▸ **What is needed**
Find the line with "Definition on_path (root" in the entries below, then reproduce it and every line after it down to and including the line with "(** The free list as it reads", exactly.

· · ·

(** * Memory-management core of the whu-oslab teaching kernel

    A shallow embedding of the physical frame allocator (pmem.c), the
    Sv39 page-table walker and mapping engine (vmem.c / kvm.c) and the
    user address-space code (uvm.c), in the lab variants the repository
    carries side by side:

    - [Week3]   : week3/whu-oslab-lab1/kernel/mem/{pmem.c,vmem.c}
    - [Syscall] : 系统调用/kernel/mem/{pmem.c,kvm.c,uvm.c}
    - [Lab6]    : 系统调用（lab6)/kernel/mem/{kvm.c,uvm.c} on top of
                  文件系统（lab7)/whu-oslab-lab6/kernel/mem/pmem.c
    - [Mmap]    : 系统调用/kernel/mem/mmap.c, with [uvm_mmap] and
                  [uvm_munmap] of 系统调用/kernel/mem/uvm.c

    Physical memory is a total map from byte addresses to bytes; a
    [uint64] is a [Z] whose wrap-around is written out; [panic] (and a
    failed [assert], which calls it) is the [Panic] outcome. *)

From Stdlib Require Import String ZArith List Lia Bool Permutation.
Import ListNotations.
Open Scope Z_scope.

(* ================================================================== *)
(** * Machine integers *)

Definition wrap64 (z : Z) : Z := z mod 2 ^ 64.
Definition wrap32 (z : Z) : Z := z mod 2 ^ 32.

(* ================================================================== *)
(** * Outcomes *)

(** [panic] prints and spins forever: the core never continues, so the
    computation has no resulting state.  [NullDeref] is a load or store
    through a NULL pointer. *)
Inductive result (A : Type) : Type :=
| Ok (a : A)
| Panic (msg : string)
| NullDeref.
Arguments Ok {A} a.
Arguments Panic {A} msg.
Arguments NullDeref {A}.

Definition bind {A B : Type} (r : result A) (k : A -> result B) : result B :=
  match r with
  | Ok a => k a
  | Panic s => Panic s
  | NullDeref => NullDeref
  end.

Notation "x <- r ;; k" := (bind r (fun x => k))
  (at level 61, r at next level, right associativity).
Notation "' pat <- r ;; k" := (bind r (fun x => match x with pat => k end))
  (at level 61, pat pattern, r at next level, right associativity).

Definition is_panic {A : Type} (r : result A) : bool :=
  match r with Panic _ => true | _ => false end.

Definition is_ok {A : Type} (r : result A) : bool :=
  match r with Ok _ => true | _ => false end.

(** [assert(cond, msg)] of lib/print.c. *)
Definition assert (condition : bool) (warning : string) : result unit :=
  if condition then Ok tt else Panic warning.

(** One [printf] call: its format string and its arguments. *)
Inductive event : Type :=
| Print (fmt : string) (args : list Z).

(* ================================================================== *)
(** * Physical memory *)

Definition memory : Type := Z -> Z.

Definition PGSIZE : Z := 4096.

Definition load8 (m : memory) (a : Z) : Z := m a mod 256.

Definition store8 (m : memory) (a v : Z) : memory :=
  fun x => if x =? a then v mod 256 else m x.

(** Little-endian load of [n] bytes. *)
Fixpoint load_le (m : memory) (a : Z) (n : nat) : Z :=
  match n with
  | O => 0
  | S k => load8 m a + 256 * load_le m (a + 1) k
  end.

Definition load64 (m : memory) (a : Z) : Z := load_le m a 8.

Definition store64 (m : memory) (a v : Z) : memory :=
  fun x => if (a <=? x) && (x <? a + 8)
           then (v / 256 ^ (x - a)) mod 256
           else m x.

(** [memset(dst, c, n)] *)
Definition memset (m : memory) (dst c n : Z) : memory :=
  fun x => if (dst <=? x) && (x <? dst + n) then c mod 256 else m x.

(** [memmove(dst, src, n)]: the bytes are read before any is written. *)
Definition memmove (m : memory) (dst src n : Z) : memory :=
  fun x => if (dst <=? x) && (x <? dst + n) then m (src + (x - dst)) else m x.

(* ================================================================== *)
(** * Sv39 encoding shared by the variants (memlayout.h / riscv.h) *)

Definition PTE_V : Z := 1.
Definition PTE_R : Z := 2.
Definition PTE_W : Z := 4.
Definition PTE_X : Z := 8.
Definition PTE_U : Z := 16.
Definition PTE_G : Z := 32.
Definition PTE_A : Z := 64.
Definition PTE_D : Z := 128.

(** [#define VA_SHIFT(level) (12 + 9 * (level))] *)
Definition VA_SHIFT (level : Z) : Z := 12 + 9 * level.

(** [#define VA_TO_VPN(va,level) ((((uint64)(va)) >> VA_SHIFT(level)) & 0x1FF)] *)
Definition VA_TO_VPN (va level : Z) : Z :=
  Z.land (Z.shiftr va (VA_SHIFT level)) 511.

(** [#define PA_TO_PTE(pa) ((((uint64)(pa)) >> 12) << 10)] *)
Definition PA_TO_PTE (pa : Z) : Z := wrap64 (Z.shiftl (Z.shiftr pa 12) 10).

(** [#define PTE_TO_PA(pte) (((pte) >> 10) << 12)] *)
Definition PTE_TO_PA (pte : Z) : Z := wrap64 (Z.shiftl (Z.shiftr pte 10) 12).

(** [#define PTE_FLAGS(pte) ((pte) & 0x3FF)] *)
Definition PTE_FLAGS (pte : Z) : Z := Z.land pte 1023.

(** [#define PTE_CHECK(pte) (((pte) & (PTE_R | PTE_W | PTE_X)) == 0)] *)
Definition PTE_CHECK (pte : Z) : bool := Z.land pte 14 =? 0.

(** [#define PTE_IS_TABLE(pte) (((pte) & (PTE_V|PTE_R|PTE_W|PTE_X)) == PTE_V)] *)
Definition PTE_IS_TABLE (pte : Z) : bool := Z.land pte 15 =? PTE_V.

(** [pte & PTE_V] and [pte & PTE_U] used as conditions. *)
Definition pte_valid (pte : Z) : bool := negb (Z.land pte PTE_V =? 0).
Definition pte_user (pte : Z) : bool := negb (Z.land pte PTE_U =? 0).

(** [#define PG_ROUND_UP(sz) (((sz)+PGSIZE-1) & ~(PGSIZE-1))] *)
Definition PG_ROUND_UP (sz : Z) : Z := Z.land (wrap64 (sz + PGSIZE - 1)) (wrap64 (Z.lnot (PGSIZE - 1))).

(** [#define PG_ROUND_DOWN(a) (((a)) & ~(PGSIZE-1))] *)
Definition PG_ROUND_DOWN (a : Z) : Z := Z.land a (wrap64 (Z.lnot (PGSIZE - 1))).

(** Conversion of an [int] operand to [uint64] (sign extension). *)
Definition int_to_u64 (i : Z) : Z := wrap64 i.


(* ================================================================== *)
(** * Vocabulary of the statements *)

(** A frame: a page-aligned physical address that fits a [uint64]. *)
Definition is_frameb (f : Z) : bool := (0 <=? f) && (f <? 2 ^ 64) && (f mod PGSIZE =? 0).
Fixpoint distinctb (l : list Z) : bool :=
  match l with
  | [] => true
  | x :: r => negb (existsb (Z.eqb x) r) && distinctb r
  end.
Definition frames_ok (l : list Z) : bool := forallb is_frameb l && distinctb l.

(** The leaf entry [vm_mappages] writes: [PA_TO_PTE(pa) | perm | PTE_V]. *)
Definition leaf_pte (pa perm : Z) : Z :=
  Z.lor (Z.lor (PA_TO_PTE pa) (int_to_u64 perm)) PTE_V.

(** Bytes of the three entries the walk of [va] reads. *)
Definition on_path (root t1 t0 va x : Z) : Prop :=
  root + 8 * VA_TO_VPN va 2 <= x < root + 8 * VA_TO_VPN va 2 + 8 \/
  t1 + 8 * VA_TO_VPN va 1 <= x < t1 + 8 * VA_TO_VPN va 1 + 8 \/
  t0 + 8 * VA_TO_VPN va 0 <= x < t0 + 8 * VA_TO_VPN va 0 + 8.

(** The state of an [Ok] outcome ([d] otherwise). *)
Definition get_ok {A : Type} (r : result A) (d : A) : A :=
  match r with Ok a => a | _ => d end.

(** The free list as it lies in memory: [h] is the first frame, the
    first word of each frame holds the address of the next one, and 0
    ends the list. *)
Fixpoint flist (m : memory) (h : Z) (l : list Z) : Prop :=
  match l with
  | [] => h = 0
  | f :: l' => h = f /\ f <> 0 /\ flist m (load64 m f) l'
  end.

(** [f] is a frame of the region [b, e). *)
Definition frame_in (b e f : Z) : Prop :=
  0 <= f < 2 ^ 64 /\ f mod PGSIZE = 0 /\ b <= f < e.

(** A page-table or data frame: non-null, page-aligned, within [uint64]. *)
Definition good_frame (f : Z) : Prop :=
  f <> 0 /\ 0 <= f < 2 ^ 64 /\ f mod PGSIZE = 0.

(** The byte address [x] lies in none of the frames of [l]. *)
Definition off_frames (l : list Z) (x : Z) : Prop :=
  forall f, In f l -> x < f \/ f + PGSIZE <= x.

(** The tables of the tree under [root]: every valid entry of the root
    points to a frame of [N1] and every valid entry of a table of [N1]
    to a frame of [N0]. *)
Definition tables_closed (m : memory) (root : Z) (N1 N0 : list Z) : Prop :=
  (forall i, 0 <= i < 512 ->
     pte_valid (load64 m (root + 8 * i)) = true ->
     In (PTE_TO_PA (load64 m (root + 8 * i))) N1) /\
  (forall t i, In t N1 -> 0 <= i < 512 ->
     pte_valid (load64 m (t + 8 * i)) = true ->
     In (PTE_TO_PA (load64 m (t + 8 * i))) N0).

(** The free list as it reads from memory, at most [n] frames of it. *)
Fixpoint free_frames (n : nat) (m : memory) (h : Z) : list Z :=
  match n with
  | O => []
  | S n' => if h =? 0 then [] else h :: free_frames n' m (load64 m h)
  end.

(** Boolean versions of [flist], [frame_in], [good_frame] and
    [tables_closed], for concrete states. *)
Fixpoint flistb (m : memory) (h : Z) (l : list Z) : bool :=
  match l with
  | [] => h =? 0
  | f :: l' => (h =? f) && negb (f =? 0) && flistb m (load64 m f) l'
  end.

Definition frame_inb (b e f : Z) : bool :=
  is_frameb f && (b <=? f) && (f <? e).

Definition good_frameb (f : Z) : bool := negb (f =? 0) && is_frameb f.

Definition entries_inb (m : memory) (t : Z) (N : list Z) : bool :=
  forallb (fun i => implb (pte_valid (load64 m (t + 8 * i)))
                          (existsb (Z.eqb (PTE_TO_PA (load64 m (t + 8 * i)))) N))
          (map Z.of_nat (seq 0 512)).

Definition tables_closedb (m : memory) (root : Z) (N1 N0 : list Z) : bool :=
  entries_inb m root N1 && forallb (fun t => entries_inb m t N0) N1.

(** An entry [destroy_pgtbl] takes for a table: valid, without R, W
    and X. *)
Definition is_table_entry (e : Z) : Prop :=
  pte_valid e = true /\ Z.land e (Z.lor (Z.lor PTE_R PTE_W) PTE_X) = 0.

(* ================================================================== *)
(** * week3/whu-oslab-lab1: pmem.c and vmem.c *)

Module Week3.

(** memlayout.h *)
Definition KERNEL_PAGES : Z := 1024.
Definition VA_MAX : Z := 0x7FFFFFFFFF.
Definition PHYS_BASE : Z := 0x80000000.
Definition PHYS_SIZE : Z := 128 * 1024 * 1024.
Definition PHYS_TOP : Z := PHYS_BASE + PHYS_SIZE.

· · ·

▸ **Result of the task**
Definition on_path (root t1 t0 va x : Z) : Prop :=
  root + 8 * VA_TO_VPN va 2 <= x < root + 8 * VA_TO_VPN va 2 + 8 \/
  t1 + 8 * VA_TO_VPN va 1 <= x < t1 + 8 * VA_TO_VPN va 1 + 8 \/
  t0 + 8 * VA_TO_VPN va 0 <= x < t0 + 8 * VA_TO_VPN va 0 + 8.

(** The state of an [Ok] outcome ([d] otherwise). *)
Definition get_ok {A : Type} (r : result A) (d : A) : A :=
  match r with Ok a => a | _ => d end.

(** The free list as it lies in memory: [h] is the first frame, the
    first word of each frame holds the address of the next one, and 0
    ends the list. *)
Fixpoint flist (m : memory) (h : Z) (l : list Z) : Prop :=
  match l with
  | [] => h = 0
  | f :: l' => h = f /\ f <> 0 /\ flist m (load64 m f) l'
  end.

(** [f] is a frame of the region [b, e). *)
Definition frame_in (b e f : Z) : Prop :=
  0 <= f < 2 ^ 64 /\ f mod PGSIZE = 0 /\ b <= f < e.

(** A page-table or data frame: non-null, page-aligned, within [uint64]. *)
Definition good_frame (f : Z) : Prop :=
  f <> 0 /\ 0 <= f < 2 ^ 64 /\ f mod PGSIZE = 0.

(** The byte address [x] lies in none of the frames of [l]. *)
Definition off_frames (l : list Z) (x : Z) : Prop :=
  forall f, In f l -> x < f \/ f + PGSIZE <= x.

(** The tables of the tree under [root]: every valid entry of the root
    points to a frame of [N1] and every valid entry of a table of [N1]
    to a frame of [N0]. *)
Definition tables_closed (m : memory) (root : Z) (N1 N0 : list Z) : Prop :=
  (forall i, 0 <= i < 512 ->
     pte_valid (load64 m (root + 8 * i)) = true ->
     In (PTE_TO_PA (load64 m (root + 8 * i))) N1) /\
  (forall t i, In t N1 -> 0 <= i < 512 ->
     pte_valid (load64 m (t + 8 * i)) = true ->
     In (PTE_TO_PA (load64 m (t + 8 * i))) N0).

(** The free list as it reads from memory, at most [n] frames of it. *)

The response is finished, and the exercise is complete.